[email protected] (Qui si parla Campagnolo ) wrote in message news:<
[email protected]>...
> << and the euro's pay $4 a gallon
>
> try $5-$6 >><BR><BR>
>
> When I was in the UK in October, I paid 90p per liter...$1.80 per Pound
> exchange.
>
> Peter Chisholm
Dear Gene, Wk, and Peter,
Gas prices in the U.S. include state and federal
taxes, usually discreetly omitted because they
are far in excess of other sales taxes. They're
trickier to figure, too, because they are a flat
rate per gallon, rather than a percentage of the
price of the gasoline.
Gas prices in Europe often include taxes that
amount to more than the cost of the gas itself.

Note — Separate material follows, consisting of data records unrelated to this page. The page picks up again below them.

(** [new] is what a change makes of the wallet. *)
Definition perform (new : W) (a : action) (rest : list action) (c : content) (t : op_task) : content * op_task :=
  match a with
  | Acquire l m => (c, mkTask ((l, m) :: guards t) rest (loaded t))
  | DropGuard l => (c, mkTask (drop_guard l (guards t)) rest (loaded t))
  | CheckSome => (c, match bitcoin_wallet c with Some _ => mkTask (guards t) rest (loaded t) | None => ended end)
  | CheckNone => (c, match bitcoin_wallet c with None => mkTask (guards t) rest (loaded t) | Some _ => ended end)
  | Upgrade =>
      match bitcoin_wallet c with
      | Some _ => (c, mkTask ((BitcoinWallet, WriteGuard) :: drop_guard BitcoinWallet (guards t)) rest (loaded t))
      | None => (mkContent None (persisted c) true, ended)
      end
  | WithMut => (mkContent ((λ _, new) <$> bitcoin_wallet c) (persisted c) (panicked c), mkTask (guards t) rest (loaded t))
  | Persist =>
      (mkContent (bitcoin_wallet c) (default (persisted c) (bitcoin_wallet c)) (panicked c), mkTask (guards t) rest (loaded t))
  | Load => (c, mkTask (guards t) rest (Some (persisted c)))
  | Store =>
      (mkContent (match loaded t with Some w => Some w | None => bitcoin_wallet c end) (persisted c) (panicked c),
       mkTask (guards t) rest None)
  end.

Definition perform_in (s : sys) (i : nat) (new : W) (a : action) (rest : list action) (t : op_task) : sys :=
  let '(c, t) := perform new a rest (state s) t in mkSys c (<[i := t]> (tasks s)).

(** A task goes on; it ends early, by an error, a branch that has nothing to do or
    because its future is dropped, which drops its guards; an operation is called. *)
Inductive step (s : sys) : option nat → sys → Prop :=
| step_task i t a rest new : tasks s !! i = Some t → todo t = a :: rest → allowed s i a = true →
    step s (Some i) (perform_in s i new a rest t)
| step_ends i t : tasks s !! i = Some t → step s (Some i) (mkSys (state s) (<[i := ended]> (tasks s)))
| step_called op : step s None (mkSys (state s) (tasks s ++ [mkTask [] (program op) None])).
(* ===== verification/WalletDb.v ===== *)
(** The database of the bdk wallet (`wallet/thread_safe_connection.rs`).

    SQLite and bdk's change sets are the class [SqliteLib]: a database, the change set
    it holds, and what the calls of bdk make of it, which may fail half-way. *)
From stdpp Require Import base list.
From S2P Require Import Prelude.

Class SqliteLib := {
  Sqlite : Type;
  ChangeSet : Type;
  init_sqlite_tables : st Sqlite unit unit;
  from_sqlite : Sqlite → outcome unit ChangeSet;
  persist_to_sqlite : ChangeSet → st Sqlite unit unit;
  cs_merge : ChangeSet → ChangeSet → ChangeSet
}.

Section connection.
Context `{SqliteLib}.

(** [conn.transaction()?], whose changes stay if it is committed and are undone if it is
    dropped; [begins] and [commits] are what SQLite answers. *)
Definition transaction {A} (begins commits : bool) (f : st Sqlite unit A) : st Sqlite unit A := λ conn,
  if negb begins then (Err tt, conn) else
  match f conn with
  | (Ok a, tx) => if commits then (Ok a, tx) else (Err tt, conn)
  | (Err e, _) => (Err e, conn)
  | (Panic, _) => (Panic, conn)
  end.

(** [initialize] and [persist] of [AsyncWalletPersister] *)
Definition initialize (begins commits : bool) : st Sqlite unit ChangeSet :=
  transaction begins commits
    (_ ← init_sqlite_tables;
     tx ← st_get;
     st_lift (from_sqlite tx)).
Definition persist (begins commits : bool) (changeset : ChangeSet) : st Sqlite unit unit :=
  transaction begins commits (persist_to_sqlite changeset).

(** What bdk documents: the tables are made if they are missing and hold what they held;
    a change set that is written is merged with what is there. *)
Class SqliteLaws := {
  stored : Sqlite → ChangeSet;
  init_keeps db db' : init_sqlite_tables db = (Ok tt, db') → stored db' = stored db;
  from_stored db cs : from_sqlite db = Ok cs → cs = stored db;
  persist_merges cs db db' : persist_to_sqlite cs db = (Ok tt, db') → stored db' = cs_merge (stored db) cs
}.

(** A run: the change sets given to [persist], each with whether its transaction begins
    and commits, and those that were reported as stored. *)
Fixpoint persist_all (l : list (bool * bool * ChangeSet)) (db : Sqlite) : list ChangeSet * Sqlite :=
  match l with
  | [] => ([], db)
  | (begins, commits, cs) :: l =>
      let '(res, db) := persist begins commits cs db in
      let '(done, db) := persist_all l db in
      ((if is_ok res then [cs] else []) ++ done, db)
  end.

Lemma transaction_Ok {A} begins commits (f : st Sqlite unit A) db a db' :
  transaction begins commits f db = (Ok a, db') ↔ begins = true ∧ commits = true ∧ f db = (Ok a, db').
Proof.
  unfold transaction. destruct begins; cbn; [|naive_solver]. destruct (f db) as [[a'|e|] tx]; [|naive_solver..].
  destruct commits; naive_solver.
Qed.

(** A call that fails leaves the database as it was. *)
Lemma transaction_atomic {A} begins commits (f : st Sqlite unit A) db o db' :
  transaction begins commits f db = (o, db') → is_ok o = false → db' = db.
Proof.
  unfold transaction. destruct begins; cbn; [|by intros [= _ <-]]. destruct (f db) as [[a|e|] tx]; [|by intros [= _ <-]..].
  destruct commits; [by intros [= <- _]|by intros [= _ <-]].
Qed.

(** The database is the log of what was reported as stored: after any calls of
    [persist], of which any may fail at any point, a wallet that is loaded gets what was
    there before, merged with the change sets that were stored, in their order, and
    nothing of the others. *)
Lemma wallet_db_is_log `{!SqliteLaws} l db begins commits cs db' :
  let '(done, db1) := persist_all l db in
  initialize begins commits db1 = (Ok cs, db') → cs = foldl cs_merge (stored db) done.
Proof.
  revert db. induction l as [|[[b c] x] l IH]; intros db; cbn [persist_all].
  - unfold initialize. intros (_ & _ & Hi)%transaction_Ok. unfold mbind, st_bind in Hi.
    destruct (init_sqlite_tables db) as [[[]|e|] tx] eqn:Ht; [|done..]. cbn in Hi. injection Hi as Hf _.
    apply from_stored in Hf as ->. by apply init_keeps in Ht as ->.
  - destruct (persist b c x db) as [res db0] eqn:Hp. specialize (IH db0).
    destruct (persist_all l db0) as [done db1]. intros Hi. rewrite (IH Hi). destruct (is_ok res) eqn:Hr; cbn.
    + destruct res as [[]|e|]; try done. apply transaction_Ok in Hp as (_ & _ & Hp). by rewrite (persist_merges _ _ _ Hp).
    + by rewrite (transaction_atomic _ _ _ _ _ _ Hp Hr).
Qed.
End connection.

(** A database whose writes of a change set over 9 fail half-way, after some rows. *)
#[local] Instance toy_sqlite : SqliteLib := {|
  Sqlite := list nat;
  ChangeSet := list nat;
  init_sqlite_tables := mret tt;
  from_sqlite := Ok;
  persist_to_sqlite cs := λ db, if forallb (λ x, Nat.leb x 9) cs then (Ok tt, db ++ cs) else (Err tt, db ++ take 1 cs);
  cs_merge := app
|}.

Lemma toy_sqlite_laws : @SqliteLaws toy_sqlite.
Proof.
  refine (@Build_SqliteLaws toy_sqlite (λ db : list nat, db) _ _ _); cbn.
  - by intros db db' [= <-].
  - by intros db cs [= <-].
  - intros cs db db'. destruct (forallb _ cs); [by intros [= <-]|done].
Defined.

Lemma wallet_db_is_log_witness :
  let calls := [(true, true, [1; 2]); (true, true, [3; 10]); (true, false, [4]); (true, true, [5])] in
  @initialize toy_sqlite true true (persist_all calls [0]).2 = (Ok [0; 1; 2; 5], [0; 1; 2; 5])
  ∧ [0; 1; 2; 5] = foldl app [0] [[1; 2]; [5]].
Proof.
  split; [reflexivity|].
  exact (@wallet_db_is_log toy_sqlite toy_sqlite_laws [(true, true, [1; 2]); (true, true, [3; 10]); (true, false, [4]); (true, true, [5])] [0]
    true true [0; 1; 2; 5] [0; 1; 2; 5] eq_refl).
Defined.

And just to confuse things further, Gene may have
had prices for a 4-quart U.S. gallon of gas, while
others might be thinking of the 5-quart Imperial
gallon, whose greater cost is offset by the
illusion of impressively better mileage.
Beyond that, there's the matter of taxes. While
it might be argued that special oil tax laws in
the U.S. amount to subsidy, it could also be
argued that the governments themselves effectively
own the gas companies in many other countries and
use them as a particularly effective method of
taxing their citizens.
In the end, oil is a widely available world-wide
commodity, whose price is governed by politics,
weather, local field problems, transport costs,
refinery capacity, how low the suppliers are willing
to go, and demand--not by shortage.
Any local reduction in production provokes increased
production in the rest of the world, where people
are eager to pump sludge out of the ground and sell
it to their neighbors, who are just as eager to buy it.

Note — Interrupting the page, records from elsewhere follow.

Definition unspent_output_from (utxo : LocalOutput) : UnspentOutput :=
  let anchor := match local_position utxo with Confirmed t h _ => Some (t, h) | Unconfirmed _ => None end in
  mkUnspentOutput (Some (@encode_reverse_hex _ _ txid_codec (txid (local_outpoint utxo))))
    (vout (local_outpoint utxo)) (value (local_txout utxo))
    (bool_decide (local_keychain utxo = Internal))
    (bool_decide (is_Some anchor))
    (default 0 (snd <$> anchor))
    (anchor ≫= λ a, to_timestamp a.1)
    (match anchor with Some _ => @encode_reverse_hex _ _ txid_codec <$> local_transitively utxo | None => None end)
    (match local_position utxo with Unconfirmed last_seen => last_seen ≫= to_timestamp | Confirmed _ _ _ => None end)
    (address_from_script (script_pubkey (local_txout utxo))).

Definition list_unspent_outputs (c : Bdk) : outcome ConnectError (list UnspentOutput) :=
  bdk_utxos ← map_err (λ _, mkConnectError Unknown None) (get_utxos c);
  Ok (map unspent_output_from bdk_utxos).

Definition get_wallet_info (db : Dbs) (c : Bdk) : outcome unit WalletInfo :=
  if negb (unlocked env) then Err tt else
  Ok (mkWalletInfo (hash_collect (map (λ kind, (kind, public_descriptor c kind)) (keychains c)))
        (bdk_network c) (len (transactions c)) (len (list_unspent c)) (wallet_info_tip (chain_tip c) db)).

Definition get_info (db : Dbs) (c : Bdk) : outcome ConnectError GetInfoResponse :=
  info ← map_err (λ _, mkConnectError Unknown None) (get_wallet_info db c);
  Ok (mkInfoResponse (info_network info) (wrap_u 32 (transaction_count info)) (wrap_u 32 (unspent_output_count info))
        (map (λ '(kind, descriptor),
                (match (kind : KeychainKind) with External => "external" | Internal => "internal" end%string, descriptor))
             (keychain_descriptors info))
        ((info_tip info).2, @encode_reverse_hex _ _ hash_codec (info_tip info).1)).
End read_service.

(** * Lemmas *)

(** ** White space *)

(** No encoding of white space starts inside another one, and none is the start of
    another one. *)
Lemma white_space_heads :
  forallb (λ w, forallb (λ sp, bool_decide (w ≠ []) && match sp with b :: _ => negb (bool_decide (b ∈ tail w)) | [] => false end)
                  WHITE_SPACE) WHITE_SPACE = true.
Proof. vm_compute. reflexivity. Qed.
Lemma white_space_prefix_free :
  forallb (λ w, forallb (λ sp, bool_decide (take (length w) sp = w → w = sp)) WHITE_SPACE) WHITE_SPACE = true.
Proof. vm_compute. reflexivity. Qed.

Lemma white_space_nonempty w : w ∈ WHITE_SPACE → w ≠ [].
Proof.
  intros Hw%list_elem_of_In. pose proof (proj1 (forallb_forall _ _) white_space_heads w Hw) as Hh.
  pose proof (proj1 (forallb_forall _ _) Hh w Hw) as Hh'. cbn beta in Hh'.
  apply andb_prop in Hh' as [Hh' _]. by apply bool_decide_eq_true in Hh'.
Qed.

The wide distribution of oil is shown by production
statistics. Of the world's roughly 75 million barrel
per day production, Saudi Arabia provides only about
9 million barrels, about 12%. This is hardly a
Microsoft monopoly position.
The next largest producer is the U.S., at about 5
million barrels per day, then Iran, at just under
4 million barrels per day. Combined, these two amount
to only about 10% of the world's production.
This is why OPEC could not set oil prices as it pleased
for long. Rising prices encouraged long-term investment
in fields beyond OPEC's control and the resumption of
pumping from previously idled fields.